About this task –
Below are some entries. Count the lines where "Hdata" appears and state only that number.

Collected data entries –
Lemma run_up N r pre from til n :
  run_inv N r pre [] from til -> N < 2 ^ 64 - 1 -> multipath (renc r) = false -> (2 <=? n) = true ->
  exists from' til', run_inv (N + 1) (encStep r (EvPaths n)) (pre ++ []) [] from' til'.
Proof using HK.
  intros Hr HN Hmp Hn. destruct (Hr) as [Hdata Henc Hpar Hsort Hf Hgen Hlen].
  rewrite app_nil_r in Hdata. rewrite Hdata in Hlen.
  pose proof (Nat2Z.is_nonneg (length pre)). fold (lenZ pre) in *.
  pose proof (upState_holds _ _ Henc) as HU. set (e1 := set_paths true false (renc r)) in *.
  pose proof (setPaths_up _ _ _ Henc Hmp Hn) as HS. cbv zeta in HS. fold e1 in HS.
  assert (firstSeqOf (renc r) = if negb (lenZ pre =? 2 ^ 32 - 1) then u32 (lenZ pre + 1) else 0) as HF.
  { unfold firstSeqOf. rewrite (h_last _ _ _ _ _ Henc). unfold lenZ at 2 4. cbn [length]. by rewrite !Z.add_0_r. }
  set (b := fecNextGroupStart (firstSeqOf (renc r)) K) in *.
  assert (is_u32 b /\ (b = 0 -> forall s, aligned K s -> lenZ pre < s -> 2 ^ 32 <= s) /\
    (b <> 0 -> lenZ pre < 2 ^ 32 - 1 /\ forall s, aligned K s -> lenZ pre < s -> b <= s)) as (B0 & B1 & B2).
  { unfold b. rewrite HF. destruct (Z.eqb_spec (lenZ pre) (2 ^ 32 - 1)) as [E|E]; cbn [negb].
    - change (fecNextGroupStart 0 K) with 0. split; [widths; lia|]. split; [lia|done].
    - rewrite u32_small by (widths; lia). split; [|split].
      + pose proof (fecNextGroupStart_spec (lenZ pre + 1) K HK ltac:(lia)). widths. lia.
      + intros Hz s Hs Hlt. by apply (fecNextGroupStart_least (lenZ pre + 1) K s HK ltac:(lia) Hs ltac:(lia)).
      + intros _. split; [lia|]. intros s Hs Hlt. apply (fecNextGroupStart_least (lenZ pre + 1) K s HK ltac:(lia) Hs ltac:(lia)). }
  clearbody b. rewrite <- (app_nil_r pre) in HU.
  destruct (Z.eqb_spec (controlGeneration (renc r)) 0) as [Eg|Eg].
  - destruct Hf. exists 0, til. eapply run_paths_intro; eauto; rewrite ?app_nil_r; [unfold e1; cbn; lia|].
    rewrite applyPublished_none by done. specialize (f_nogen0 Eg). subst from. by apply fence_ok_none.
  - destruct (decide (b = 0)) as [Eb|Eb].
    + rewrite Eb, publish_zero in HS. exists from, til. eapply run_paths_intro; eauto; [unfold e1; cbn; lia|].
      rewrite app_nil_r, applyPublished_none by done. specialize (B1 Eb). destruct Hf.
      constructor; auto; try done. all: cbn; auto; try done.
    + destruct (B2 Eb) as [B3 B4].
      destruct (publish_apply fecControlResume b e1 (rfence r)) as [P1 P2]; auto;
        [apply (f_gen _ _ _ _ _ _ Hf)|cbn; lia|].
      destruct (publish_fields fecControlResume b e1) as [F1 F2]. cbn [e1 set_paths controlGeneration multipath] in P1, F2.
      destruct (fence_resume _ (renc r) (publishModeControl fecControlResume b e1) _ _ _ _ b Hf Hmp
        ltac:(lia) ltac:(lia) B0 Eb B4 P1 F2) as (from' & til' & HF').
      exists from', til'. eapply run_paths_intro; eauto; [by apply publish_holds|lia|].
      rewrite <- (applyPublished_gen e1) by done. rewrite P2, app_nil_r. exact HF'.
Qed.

Output below –
2